Private labels are no longer labels. They are brands. And in some cases, even more specifically, “lifestyle brands.”
This is the term Mark McKeown, a principal with IRI, said his research firm, along with FMI — The Food Industry Association, devised to recognize the power of retailer store brands that cross categories, aisles and departments.
“That’s a significant competitive advantage for the retailer,” McKeown said. “If they’re competing against other retailers, and let’s say Kroger can execute Simple Truth, and do that across multiple categories, then a consumer will trust that brand when they go into a new category because they’ve had a great experience with that brand in maybe eight or 10 other categories in the store.”
Thus is the state of the private label industry. Even as private label becomes a permanent part of most mass retailers’ merchandising strategies — and grow to generate as much as 25% of total store sales — retailers and suppliers continue to dance around how they can do even more for the category.

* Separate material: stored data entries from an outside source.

(** An error writes nothing. *)
Definition render (command : RespCommand) (reply : Reply) (version : Version) (out : bytes) : Answer bytes :=
  match command, reply with
  | RC_Ping (Some message), _ => Ok (bulk out message)
  | RC_Ping None, _ => Ok (simple out (bs "PONG"))
  | RC_Info sections, Reply_Stats counters => Ok (info out sections counters version)
  | _, Reply_Value value => Ok (bulk out (v_data value))
  | RC_Get _, Reply_NotFound => Ok (null out version)
  | _, Reply_Values values => Ok (foldl (write_value version) (array out (len values)) values)
  | RC_Exists _, Reply_Deadlines found => Ok (integer out (count_true ((fun entry => bool_decide (is_Some entry)) <$> found)))
  | RC_Type _, Reply_Deadline deadline =>
      Ok (simple out (match deadline with Some _ => bs "string" | None => bs "none" end))
  | RC_Ttl _, Reply_Deadline deadline => Ok (integer out (ttl_answer deadline))
  | RC_Delete _, Reply_DeletedMany hits => Ok (integer out (count_true hits))
  | RC_Set _, Reply_Swapped _ previous => Ok (write_value version out previous)
  | RC_Set _, Reply_Stored outcome =>
      Ok (match outcome with Stored_Stored _ => ok out | _ => null out version end)
  | RC_MSet _, Reply_StoredMany _ => Ok (ok out)
  | RC_MSetEx _ _ _ _ _, Reply_StoredMany _ => Ok (integer out 1)
  | RC_MSetEx _ _ _ _ _, Reply_Stored Stored_NotStored => Ok (integer out 0)
  | RC_Append _ _, Reply_Length length => Ok (integer out (as_i64 length))
  | (RC_Expire _ _ _ | RC_Persist _), Reply_Applied applied => Ok (integer out (if applied : bool then 1 else 0))
  | RC_Incr _ _, Reply_Arithmetic applied =>
      number ← number_of (ap_value applied);
      Ok (match number with
          | RNum_Int value => integer out value
          | RNum_Float value => bulk out (format_float value)
          end)
  | RC_IncrEx _, Reply_Arithmetic applied =>
      value ← number_of (ap_value applied);
      moved ← number_of (ap_applied applied);
      Ok (answer_increx out value moved version)
  | _, _ => Err Failure_internal
  end.

Definition answer_scan (out : bytes) (cursor : Z) (entries : list ListEntry) : bytes :=
  foldl (fun out entry => bulk out (le_name entry)) (array (bulk (array out 2) (u64_text cursor)) (len entries)) entries.

End Translate.

(** ** The gates *)

Definition resp_roles (command : RespCommand) : Roles * String.string :=
  match command with
  | RC_Hello _ _ => (Roles_NONE, "hello"%str)
  | RC_Ping _ => (Roles_NONE, "ping"%str)
  | RC_Quit => (Roles_NONE, "quit"%str)
  | RC_Auth _ => (Roles_NONE, "auth"%str)
  | RC_Info _ => (Roles_NONE, "info"%str)
  | RC_Get _ => (Roles_READ, "get"%str)
  | RC_MGet _ => (Roles_READ, "mget"%str)
  | RC_Exists _ => (Roles_READ, "exists"%str)
  | RC_Type _ => (Roles_READ, "type"%str)
  | RC_Ttl _ => (Roles_READ, "ttl"%str)
  | RC_Set set => (if rs_return_previous set then Roles_READ_WRITE else Roles_WRITE, "set"%str)
  | RC_MSet _ => (Roles_WRITE, "mset"%str)
  | RC_MSetEx _ _ _ _ _ => (Roles_WRITE, "msetex"%str)
  | RC_Delete _ => (Roles_WRITE, "del"%str)
  | RC_Append _ _ => (Roles_WRITE, "append"%str)
  | RC_Expire _ _ _ => (Roles_WRITE, "expire"%str)
  | RC_Persist _ => (Roles_WRITE, "persist"%str)
  | RC_Incr _ _ => (Roles_READ_WRITE, "incr"%str)
  | RC_IncrEx _ => (Roles_READ_WRITE, "incrby"%str)
  | RC_DelByTag _ => (Roles_INVALIDATE, "delbytag"%str)
  | RC_Scan _ => (Roles_LIST, "scan"%str)
  | RC_Slowlog (Slowlog_Get _ | Slowlog_Reset) => (Roles_LIST, "slowlog"%str)
  | RC_Slowlog (Slowlog_Len | Slowlog_Help) => (Roles_NONE, "slowlog"%str)
  end.

Definition HELLO_UNAUTHENTICATED : String.string :=
  "HELLO must be called with the client already authenticated, otherwise the HELLO <proto> AUTH <user> <pass> option can be used to authenticate the client and select the RESP protocol version at the same time"%str.

Definition noauth (message : String.string) : Failure := mkFailure "NOAUTH"%str message Class_Client false.

(** [resp::refusal]. *)
Definition resp_refusal (auth : Auth) (conn : ConnAuth) (command : RespCommand) : option Failure :=
  if is_authenticated conn || negb (au_required auth) then None
  else
    match command with
    | RC_Auth _ | RC_Quit => None
    | RC_Hello _ (Some _) => None
    | RC_Hello _ None => Some (noauth HELLO_UNAUTHENTICATED)
    | _ => Some (noauth "Authentication required."%str)
    end.

Definition denial (auth : Auth) (conn : ConnAuth) (command : RespCommand) : option (Roles * String.string) :=
  let '(needed, name) := resp_roles command in
  match refusal auth conn needed with
  | Some (Refused_Missing missing) => Some (missing, name)
  | Some Refused_Unauthenticated | None => None
  end.

(** ** One command *)

Section Execute.
Context {S : Type} {SO : StoreOps S} {DG : Digest} {FT : FloatText} {BI : BuildInfo}.
Variable conf : ServerConf.
(** The wall clock and the monotonic clock, in milliseconds. *)
Variable now_ms instant : Z.

(** A connection: what every dialect threads, the version negotiated, and the
    server's table of scan cursors.  A held write has no note. *)
Record RespConn := mkRespConn { rc_conn : Conn S unit; rc_version : Version; rc_cursors : ScanCursors }.

Definition rc_out (c : RespConn) : bytes := cn_out (rc_conn c).

Definition rc_with_out (c : RespConn) (out : bytes) : RespConn :=
  mkRespConn (with_out (rc_conn c) out) (rc_version c) (rc_cursors c).

Definition rc_with_auth (c : RespConn) (auth : ConnAuth) : RespConn :=
  mkRespConn (mkConn (cn_server (rc_conn c)) auth (cn_out (rc_conn c)) (cn_batch (rc_conn c))) (rc_version c) (rc_cursors c).

Definition rc_with_server (c : RespConn) (server : Server S) : RespConn :=
  mkRespConn (mkConn server (cn_auth (rc_conn c)) (cn_out (rc_conn c)) (cn_batch (rc_conn c))) (rc_version c) (rc_cursors c).

Abbreviation Answered := (RespConn * Answer unit)%type.

Definition push_failure (c : RespConn) (failure : Failure) : RespConn :=
  rc_with_out c (error_line (rc_out c) (bs (fl_code failure)) (bs (fl_message failure))).

(** [dispatch::execute(..).map_err(resp_error)]. *)
Definition execute_for (c : RespConn) (command : Command) : RespConn * Answer Reply :=
  let '(server, result) := execute conf command (cn_server (rc_conn c)) in
  (rc_with_server c server, map_err resp_error result).

Definition UNCONFIGURED : String.string :=
  "AUTH <password> called without any password configured for the default user. Are you sure your configuration is correct?"%str.

Definition authenticate (c : RespConn) (credential : WireCredential) : Answered :=
  if bool_decide (au_table (sv_auth conf) = ∅) then (c, Err (Failure_client UNCONFIGURED))
  else
    let name := default DEFAULT_NAME (wc_name credential) in
    match verify (sv_auth conf) name (wc_secret credential) with
    | Some identity => (rc_with_auth c (succeed (cn_auth (rc_conn c)) identity), Ok ())
    | None =>
        (rc_with_auth c (auth_fail (cn_auth (rc_conn c))),
         Err (mkFailure "WRONGPASS"%str "invalid username-password pair or user is disabled."%str Class_Client false))
    end.

Definition run_auth (c : RespConn) (credential : WireCredential) : Answered :=
  match authenticate c credential with
  | (c, Ok _) => (rc_with_out c (ok (rc_out c)), Ok ())
  | failed => failed
  end.

Definition negotiate (current : Version) (requested : option Z) : Answer Version :=
  match requested with
  | None => Ok current
  | Some 2 => Ok Resp2
  | Some 3 => Ok Resp3
  | Some _ => Err (mkFailure "NOPROTO"%str "unsupported protocol version"%str Class_Client false)
  end.

(** The version is checked, then the credential, then the version applied. *)
Definition run_hello (c : RespConn) (requested : option Z) (auth : option WireCredential) : Answered :=
  match negotiate (rc_version c) requested with
  | Err f => (c, Err f)
  | Panic why => (c, Panic why)
  | Ok negotiated =>
      let '(c, authenticated) := match auth with Some credential => authenticate c credential | None => (c, Ok ()) end in
      match authenticated with
      | Ok _ =>
          let c := mkRespConn (rc_conn c) negotiated (rc_cursors c) in
          (rc_with_out c (hello (rc_out c) negotiated), Ok ())
      | failed => (c, failed)
      end
  end.

Definition scan_position (cursors : ScanCursors) (token : Z) : Answer bytes :=
  if token =? START then Ok []
  else ok_or (resolve cursors token instant)
         (Failure_client "scan cursor expired; restart the iteration from 0"%str).

Definition run_scan (c : RespConn) (scan : Scan) : Answered :=
  if negb (sc_only_strings scan) then (rc_with_out c (answer_scan (rc_out c) START []), Ok ())
  else
    match scan_position (rc_cursors c) (sc_token scan) with
    | Err f => (c, Err f)
    | Panic why => (c, Panic why)
    | Ok position =>
        let request := mkListRequest (sc_count scan) position (sc_pattern scan) in
        let '(c, reply) := execute_for c (Cmd_ListKeys request) in
        match reply with
        | Ok (Reply_Listing page) =>
            let '(next, cursors) := match l_cursor page with
                                    | Some position => issue (rc_cursors c) position instant
                                    | None => (START, rc_cursors c)
                                    end in
            let c := mkRespConn (rc_conn c) (rc_version c) cursors in
            (rc_with_out c (answer_scan (rc_out c) next (l_entries page)), Ok ())
        | Ok _ => (c, Err Failure_internal)
        | Err f => (c, Err f)
        | Panic why => (c, Panic why)
        end
    end.

(** Without the feature there is no log. *)
Definition run_slowlog (c : RespConn) (sub : SlowlogSub) : Answered :=
  (c, Err (Failure_client "the slowlog needs a build with --features introspect"%str)).

Fixpoint del_by_tag_loop (c : RespConn) (registered : Z) (tags : list bytes) : RespConn * Answer Z :=
  match tags with
  | [] => (c, Ok registered)
  | tag :: tags' =>
      let '(c, reply) := execute_for c (Cmd_DeleteByTag tag) in
      match reply with
      | Ok (Reply_Invalidated hit) => del_by_tag_loop c (registered + if hit : bool then 1 else 0) tags'
      | Ok _ => (c, Err Failure_internal)
      | Err f => (c, Err f)
      | Panic why => (c, Panic why)
      end
  end.

Definition run_del_by_tag (c : RespConn) (tags : list bytes) : Answered :=
  match del_by_tag_loop c 0 tags with
  | (c, Ok registered) => (rc_with_out c (integer (rc_out c) registered), Ok ())
  | (c, Err f) => (c, Err f)
  | (c, Panic why) => (c, Panic why)
  end.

He said private brands also are seeing growth, including a compound annual growth rate that’s two-and-a-half times larger than national brands, per Nielsen, because retailers have more relationships with private brand suppliers that enable them to build quicker, more agile innovation cycles, and the expansion of private brands helps improve the retailer’s overall margin and growth.
The State of Supplier Relationships
With this success though, what kind of stress is being put onto the relationship between retailer and private brand supplier?

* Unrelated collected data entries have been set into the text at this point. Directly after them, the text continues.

Lemma reader_item (c : @RespConn S) item :
  reader (cn_auth (rc_conn c)) -> cn_batch (rc_conn c) = [] -> ~ resp_signs_in conf item ->
  let c' := (resp_item conf now_ms instant c item).1 in
  cn_server (rc_conn c') = cn_server (rc_conn c) /\ reader (cn_auth (rc_conn c')) /\ cn_batch (rc_conn c') = [].
Proof.
  intros Hr Hb Hno. cbv zeta. destruct item as [command|reply]; cbn [resp_item].
  2:{ unfold resp_refused. by rewrite flush_sets_empty. }
  assert (batchable_set conf now_ms (cn_auth (rc_conn c)) command = None) as Eb.
  { destruct (batchable_set _ _ _ _) as [set|] eqn:E; [exfalso|done].
    apply batchable_set_inv in E as (_ & Hd & _ & _ & rset & ->). destruct Hr as (i & Hi & Hw & _).
    unfold denial, refusal in Hd. cbn [resp_roles] in Hd. rewrite Hi in Hd.
    destruct (rs_return_previous rset); [|by rewrite Hw in Hd].
    destruct (allows (id_roles i) Roles_READ_WRITE) eqn:Ea; [|done].
    pose proof (allows_trans (id_roles i) Roles_READ_WRITE Roles_WRITE) as Ht. by rewrite Ht in Hw. }
  unfold resp_parsed. rewrite Eb, flush_sets_empty by done. destruct (reader_execute c command Hr Hno) as [H1 H2].
  split; [done|]. split; [done|]. by rewrite resp_execute_batch.
Qed.

(** C24 Roles are enforced over whole blocks.  Whatever bytes a connection sends
    whose identity may neither write nor invalidate - any commands, pipelined in
    any order, malformed or not, so long as none signs in as somebody else - the
    store and the fan-out are left as they were. *)
Theorem resp_reader_writes_nothing (c : @RespConn S) block :
  reader (cn_auth (rc_conn c)) -> cn_batch (rc_conn c) = [] ->
  (forall items tail, resp_cut block items tail -> Forall (fun item => ~ resp_signs_in conf item) items) ->
  cn_server (rc_conn (execute_resp_block conf now_ms instant c block).1) = cn_server (rc_conn c).
Proof.
  intros Hr Hb Hno. destruct (resp_cut_exists block) as (items & tail & Hc).
  unfold execute_resp_block. rewrite (resp_loop_items _ _ _ _ _ _ Hc) by done.
  specialize (Hno _ _ Hc). clear Hc.
  enough (let c' := (resp_items (resp_item conf now_ms instant) c items).1 in
          cn_server (rc_conn c') = cn_server (rc_conn c) /\ cn_batch (rc_conn c') = []) as [H1 H2].
  { destruct (resp_items _ c items) as [c' closing]. cbn [fst] in H1, H2. unfold ended.
    destruct closing; [done|]. destruct (aborts tail); [done|]. cbn [fst]. by rewrite flush_sets_empty. }
  cbv zeta. revert c Hr Hb. induction Hno as [|item items Hi Hno IH]; intros c Hr Hb; cbn [resp_items]; [done|].
  destruct (reader_item c item Hr Hb Hi) as (H1 & H2 & H3). destruct (resp_item _ _ _ c item) as [c' []]; cbn [fst] in *; [done|].
  destruct (IH c' H2 H3) as [H4 H5]. split; [congruence|done].
Qed.

End Gate.

(** ** The classifier *)

Section Classify.
Context {FT : FloatText} (n : nat).

(** What a parse yields when it yields. *)
Definition yields {A} (P : A -> Prop) (m : RParse A) : Prop := forall a, m = Ok a -> P a.

Lemma yields_ok {A} (P : A -> Prop) a : P a -> yields P (Ok a).
Proof. by intros H x [= <-]. Qed.

Lemma yields_err {A} (P : A -> Prop) e : yields P (Err e).
Proof. done. Qed.

Lemma yields_panic {A} (P : A -> Prop) w : yields P (Panic w).
Proof. done. Qed.

Lemma yields_then {A B} (P : A -> Prop) (Q : B -> Prop) m (f : A -> RParse B) :
  yields P m -> (forall a, P a -> yields Q (f a)) -> yields Q (m ≫= f).
Proof. intros Hm Hf b H. apply bind_inv_ok in H as (a & Ha & H). eapply Hf; eauto. Qed.

Lemma yields_after {A B} (Q : B -> Prop) (m : RParse A) (f : A -> RParse B) : (forall a, yields Q (f a)) -> yields Q (m ≫= f).
Proof. intros Hf. by apply (yields_then (fun _ => True)). Qed.

Ltac yielding :=
  repeat first [ apply yields_err | apply yields_panic | apply yields_after; intros ? | progress cbv zeta
               | match goal with |- yields _ (fail _ _) => apply yields_err end
               | match goal with |- yields _ (Ok _) => apply yields_ok end
               | case_match ].

Lemma keyed_yields (P : RespCommand -> Prop) args name f : (forall key, P (f key)) -> yields P (keyed n args name f).
Proof. intros H. unfold keyed. yielding. apply H. Qed.

Lemma variadic_yields (P : RespCommand -> Prop) args name f : (forall keys, P (f keys)) -> yields P (variadic n args name f).
Proof. intros H. unfold variadic. yielding. apply H. Qed.

Lemma reads_verb verb raw args :
  yields (fun c => inline_safe c = bool_decide (verb ∈ READ_VERBS)) (parse_verb n verb raw args).
Proof.
  unfold parse_verb. cbv zeta.
  repeat match goal with
    | |- yields _ (if bool_decide (verb = ?w) then _ else _) =>
        destruct (bool_decide_reflect (verb = w)) as [Hv|?];
        [rewrite Hv; first [apply keyed_yields; intros; reflexivity | apply variadic_yields; intros; reflexivity | idtac]|]
    end; try apply yields_err;
    unfold parse_hello, parse_auth, parse_ping, parse_set, parse_msetex, parse_mset, parse_expire, parse_incrby,
      parse_increx, parse_scan, parse_slowlog; yielding; try reflexivity.
Qed.

(** A token that cannot disqualify a [SET]. *)
Definition qualifies (token : bytes) : Prop := existsb (eq_ignore_case token) SET_DISQUALIFIERS = false.

Lemma argument_yields (P : bytes -> Prop) tokens :
  Forall P tokens -> yields (fun '(_, rest) => Forall P rest) (option_argument n tokens).
Proof. intros [|t ts Ht Hts]; [apply yields_err|by apply yields_ok]. Qed.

McKeown says the first thing suppliers need to do is to start thinking more like the brand they represent, admitting that it’s tough to change when a supplier has been using the word “label” for 30 to 40 years.
“That’s the first change, is getting the private brand suppliers to start talking about their customers brands and thinking about them the same way,” he said. “They are a brand.”
After that, there is a big issue over supply and demand. Retailers need to work with multiple manufacturers to keep up with the demand for products in their private label lines, especially those that fall under the clean label, fair trade, organic and sustainable categories. “I think you might find a different contractual and partnership agreement between the supplier and the retailer in those tiers,” he said.
Steven Howell, a consultant with Solutions for Retail Brands, a software and consulting company that works with private brand manufacturers, said the suppliers are the true experts in their categories and retailers should lean on them more for insights. A lot of the company’s work is with retailers whose private brand missions include organic, premium, fresh and sustainability.